* [TASK BRIEF]
Copy the entries that follow, exactly and completely.

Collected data
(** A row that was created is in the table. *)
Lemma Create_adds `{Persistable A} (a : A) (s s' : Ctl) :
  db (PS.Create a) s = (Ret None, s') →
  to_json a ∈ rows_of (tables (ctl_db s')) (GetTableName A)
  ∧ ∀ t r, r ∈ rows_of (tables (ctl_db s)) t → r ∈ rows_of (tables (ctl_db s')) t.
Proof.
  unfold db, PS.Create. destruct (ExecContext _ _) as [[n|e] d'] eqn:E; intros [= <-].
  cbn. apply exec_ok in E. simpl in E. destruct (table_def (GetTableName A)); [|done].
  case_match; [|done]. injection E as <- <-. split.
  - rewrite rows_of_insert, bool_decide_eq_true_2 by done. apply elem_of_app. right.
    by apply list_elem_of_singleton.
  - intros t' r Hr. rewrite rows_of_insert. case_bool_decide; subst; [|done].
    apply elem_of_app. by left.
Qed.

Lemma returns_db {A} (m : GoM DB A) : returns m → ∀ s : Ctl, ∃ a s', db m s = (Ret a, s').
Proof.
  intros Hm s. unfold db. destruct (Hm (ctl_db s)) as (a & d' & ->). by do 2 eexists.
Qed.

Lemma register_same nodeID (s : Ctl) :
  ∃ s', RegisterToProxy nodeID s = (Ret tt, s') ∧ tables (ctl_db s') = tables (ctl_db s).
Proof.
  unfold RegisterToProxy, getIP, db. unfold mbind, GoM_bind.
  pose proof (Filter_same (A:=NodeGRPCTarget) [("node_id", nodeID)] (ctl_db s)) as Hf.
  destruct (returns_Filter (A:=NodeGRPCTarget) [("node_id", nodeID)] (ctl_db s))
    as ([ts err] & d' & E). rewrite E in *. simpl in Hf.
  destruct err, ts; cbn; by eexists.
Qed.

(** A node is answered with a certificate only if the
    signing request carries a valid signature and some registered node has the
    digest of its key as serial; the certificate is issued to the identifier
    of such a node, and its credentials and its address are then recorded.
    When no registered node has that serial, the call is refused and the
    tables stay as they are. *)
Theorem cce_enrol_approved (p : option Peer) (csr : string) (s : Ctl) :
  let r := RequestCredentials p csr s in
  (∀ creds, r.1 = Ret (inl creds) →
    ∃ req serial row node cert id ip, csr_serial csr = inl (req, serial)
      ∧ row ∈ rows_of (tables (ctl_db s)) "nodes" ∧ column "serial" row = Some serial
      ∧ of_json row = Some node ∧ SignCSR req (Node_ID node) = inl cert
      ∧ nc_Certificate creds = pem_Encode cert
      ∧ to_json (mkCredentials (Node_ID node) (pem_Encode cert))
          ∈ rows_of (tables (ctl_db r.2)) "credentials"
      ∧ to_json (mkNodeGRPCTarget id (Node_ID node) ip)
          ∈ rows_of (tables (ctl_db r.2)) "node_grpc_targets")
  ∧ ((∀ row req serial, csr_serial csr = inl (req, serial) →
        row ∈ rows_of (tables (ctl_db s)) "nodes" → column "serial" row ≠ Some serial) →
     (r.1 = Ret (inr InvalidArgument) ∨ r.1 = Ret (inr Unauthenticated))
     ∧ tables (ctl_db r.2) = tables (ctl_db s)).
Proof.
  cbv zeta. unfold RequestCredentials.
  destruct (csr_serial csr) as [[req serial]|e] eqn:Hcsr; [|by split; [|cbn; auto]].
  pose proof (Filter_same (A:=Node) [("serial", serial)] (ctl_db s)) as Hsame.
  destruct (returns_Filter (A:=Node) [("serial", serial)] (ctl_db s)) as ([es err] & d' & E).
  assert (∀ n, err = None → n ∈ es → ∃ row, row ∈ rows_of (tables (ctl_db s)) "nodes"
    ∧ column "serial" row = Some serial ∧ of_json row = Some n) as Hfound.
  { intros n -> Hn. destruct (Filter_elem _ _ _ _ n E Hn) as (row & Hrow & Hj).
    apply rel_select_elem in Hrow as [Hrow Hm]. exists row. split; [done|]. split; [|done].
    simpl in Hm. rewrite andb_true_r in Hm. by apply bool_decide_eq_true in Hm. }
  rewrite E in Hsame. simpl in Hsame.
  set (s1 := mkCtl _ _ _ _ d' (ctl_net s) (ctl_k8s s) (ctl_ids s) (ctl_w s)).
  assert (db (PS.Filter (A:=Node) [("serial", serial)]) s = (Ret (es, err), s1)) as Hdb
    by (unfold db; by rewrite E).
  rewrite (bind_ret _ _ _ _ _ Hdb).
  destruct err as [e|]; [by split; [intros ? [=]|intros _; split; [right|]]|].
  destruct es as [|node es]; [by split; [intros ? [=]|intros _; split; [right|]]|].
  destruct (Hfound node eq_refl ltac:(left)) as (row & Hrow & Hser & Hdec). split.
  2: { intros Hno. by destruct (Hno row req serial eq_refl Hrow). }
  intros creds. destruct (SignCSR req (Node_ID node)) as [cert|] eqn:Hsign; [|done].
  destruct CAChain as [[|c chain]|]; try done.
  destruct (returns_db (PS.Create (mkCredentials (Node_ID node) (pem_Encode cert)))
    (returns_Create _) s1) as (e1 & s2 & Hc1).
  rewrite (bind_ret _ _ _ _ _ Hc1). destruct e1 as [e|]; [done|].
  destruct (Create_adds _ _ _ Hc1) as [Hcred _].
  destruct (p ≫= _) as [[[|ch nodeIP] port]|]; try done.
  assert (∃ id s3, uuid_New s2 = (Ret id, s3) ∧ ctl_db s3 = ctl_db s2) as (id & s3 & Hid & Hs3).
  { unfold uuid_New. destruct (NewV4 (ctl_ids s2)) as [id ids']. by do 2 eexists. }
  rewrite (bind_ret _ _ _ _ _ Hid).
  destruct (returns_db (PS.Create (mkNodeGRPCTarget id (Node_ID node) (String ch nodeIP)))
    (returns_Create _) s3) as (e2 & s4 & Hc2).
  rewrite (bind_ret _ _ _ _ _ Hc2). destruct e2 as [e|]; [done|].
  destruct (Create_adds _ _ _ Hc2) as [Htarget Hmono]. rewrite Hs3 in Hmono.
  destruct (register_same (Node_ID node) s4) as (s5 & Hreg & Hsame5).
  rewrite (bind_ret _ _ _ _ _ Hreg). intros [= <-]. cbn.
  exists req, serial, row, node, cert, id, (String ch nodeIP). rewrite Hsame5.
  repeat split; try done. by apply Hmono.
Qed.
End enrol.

* [TASK OUTPUT]
(** A row that was created is in the table. *)
Lemma Create_adds `{Persistable A} (a : A) (s s' : Ctl) :
  db (PS.Create a) s = (Ret None, s') →
  to_json a ∈ rows_of (tables (ctl_db s')) (GetTableName A)
  ∧ ∀ t r, r ∈ rows_of (tables (ctl_db s)) t → r ∈ rows_of (tables (ctl_db s')) t.
Proof.
  unfold db, PS.Create. destruct (ExecContext _ _) as [[n|e] d'] eqn:E; intros [= <-].
  cbn. apply exec_ok in E. simpl in E. destruct (table_def (GetTableName A)); [|done].
  case_match; [|done]. injection E as <- <-. split.
  - rewrite rows_of_insert, bool_decide_eq_true_2 by done. apply elem_of_app. right.
    by apply list_elem_of_singleton.
  - intros t' r Hr. rewrite rows_of_insert. case_bool_decide; subst; [|done].
    apply elem_of_app. by left.
Qed.

Lemma returns_db {A} (m : GoM DB A) : returns m → ∀ s : Ctl, ∃ a s', db m s = (Ret a, s').
Proof.
  intros Hm s. unfold db. destruct (Hm (ctl_db s)) as (a & d' & ->). by do 2 eexists.
Qed.

Lemma register_same nodeID (s : Ctl) :
  ∃ s', RegisterToProxy nodeID s = (Ret tt, s') ∧ tables (ctl_db s') = tables (ctl_db s).
Proof.
  unfold RegisterToProxy, getIP, db. unfold mbind, GoM_bind.
  pose proof (Filter_same (A:=NodeGRPCTarget) [("node_id", nodeID)] (ctl_db s)) as Hf.
  destruct (returns_Filter (A:=NodeGRPCTarget) [("node_id", nodeID)] (ctl_db s))
    as ([ts err] & d' & E). rewrite E in *. simpl in Hf.
  destruct err, ts; cbn; by eexists.
Qed.

(** A node is answered with a certificate only if the
    signing request carries a valid signature and some registered node has the
    digest of its key as serial; the certificate is issued to the identifier
    of such a node, and its credentials and its address are then recorded.
    When no registered node has that serial, the call is refused and the
    tables stay as they are. *)
Theorem cce_enrol_approved (p : option Peer) (csr : string) (s : Ctl) :
  let r := RequestCredentials p csr s in
  (∀ creds, r.1 = Ret (inl creds) →
    ∃ req serial row node cert id ip, csr_serial csr = inl (req, serial)
      ∧ row ∈ rows_of (tables (ctl_db s)) "nodes" ∧ column "serial" row = Some serial
      ∧ of_json row = Some node ∧ SignCSR req (Node_ID node) = inl cert
      ∧ nc_Certificate creds = pem_Encode cert
      ∧ to_json (mkCredentials (Node_ID node) (pem_Encode cert))
          ∈ rows_of (tables (ctl_db r.2)) "credentials"
      ∧ to_json (mkNodeGRPCTarget id (Node_ID node) ip)
          ∈ rows_of (tables (ctl_db r.2)) "node_grpc_targets")
  ∧ ((∀ row req serial, csr_serial csr = inl (req, serial) →
        row ∈ rows_of (tables (ctl_db s)) "nodes" → column "serial" row ≠ Some serial) →
     (r.1 = Ret (inr InvalidArgument) ∨ r.1 = Ret (inr Unauthenticated))
     ∧ tables (ctl_db r.2) = tables (ctl_db s)).
Proof.
  cbv zeta. unfold RequestCredentials.
  destruct (csr_serial csr) as [[req serial]|e] eqn:Hcsr; [|by split; [|cbn; auto]].
  pose proof (Filter_same (A:=Node) [("serial", serial)] (ctl_db s)) as Hsame.
  destruct (returns_Filter (A:=Node) [("serial", serial)] (ctl_db s)) as ([es err] & d' & E).
  assert (∀ n, err = None → n ∈ es → ∃ row, row ∈ rows_of (tables (ctl_db s)) "nodes"
    ∧ column "serial" row = Some serial ∧ of_json row = Some n) as Hfound.
  { intros n -> Hn. destruct (Filter_elem _ _ _ _ n E Hn) as (row & Hrow & Hj).
    apply rel_select_elem in Hrow as [Hrow Hm]. exists row. split; [done|]. split; [|done].
    simpl in Hm. rewrite andb_true_r in Hm. by apply bool_decide_eq_true in Hm. }
  rewrite E in Hsame. simpl in Hsame.
  set (s1 := mkCtl _ _ _ _ d' (ctl_net s) (ctl_k8s s) (ctl_ids s) (ctl_w s)).
  assert (db (PS.Filter (A:=Node) [("serial", serial)]) s = (Ret (es, err), s1)) as Hdb
    by (unfold db; by rewrite E).
  rewrite (bind_ret _ _ _ _ _ Hdb).
  destruct err as [e|]; [by split; [intros ? [=]|intros _; split; [right|]]|].
  destruct es as [|node es]; [by split; [intros ? [=]|intros _; split; [right|]]|].
  destruct (Hfound node eq_refl ltac:(left)) as (row & Hrow & Hser & Hdec). split.
  2: { intros Hno. by destruct (Hno row req serial eq_refl Hrow). }
  intros creds. destruct (SignCSR req (Node_ID node)) as [cert|] eqn:Hsign; [|done].
  destruct CAChain as [[|c chain]|]; try done.
  destruct (returns_db (PS.Create (mkCredentials (Node_ID node) (pem_Encode cert)))
    (returns_Create _) s1) as (e1 & s2 & Hc1).
  rewrite (bind_ret _ _ _ _ _ Hc1). destruct e1 as [e|]; [done|].
  destruct (Create_adds _ _ _ Hc1) as [Hcred _].
  destruct (p ≫= _) as [[[|ch nodeIP] port]|]; try done.
  assert (∃ id s3, uuid_New s2 = (Ret id, s3) ∧ ctl_db s3 = ctl_db s2) as (id & s3 & Hid & Hs3).
  { unfold uuid_New. destruct (NewV4 (ctl_ids s2)) as [id ids']. by do 2 eexists. }
  rewrite (bind_ret _ _ _ _ _ Hid).
  destruct (returns_db (PS.Create (mkNodeGRPCTarget id (Node_ID node) (String ch nodeIP)))
    (returns_Create _) s3) as (e2 & s4 & Hc2).
  rewrite (bind_ret _ _ _ _ _ Hc2). destruct e2 as [e|]; [done|].
  destruct (Create_adds _ _ _ Hc2) as [Htarget Hmono]. rewrite Hs3 in Hmono.
  destruct (register_same (Node_ID node) s4) as (s5 & Hreg & Hsame5).
  rewrite (bind_ret _ _ _ _ _ Hreg). intros [= <-]. cbn.
  exists req, serial, row, node, cert, id, (String ch nodeIP). rewrite Hsame5.
  repeat split; try done. by apply Hmono.
Qed.
End enrol.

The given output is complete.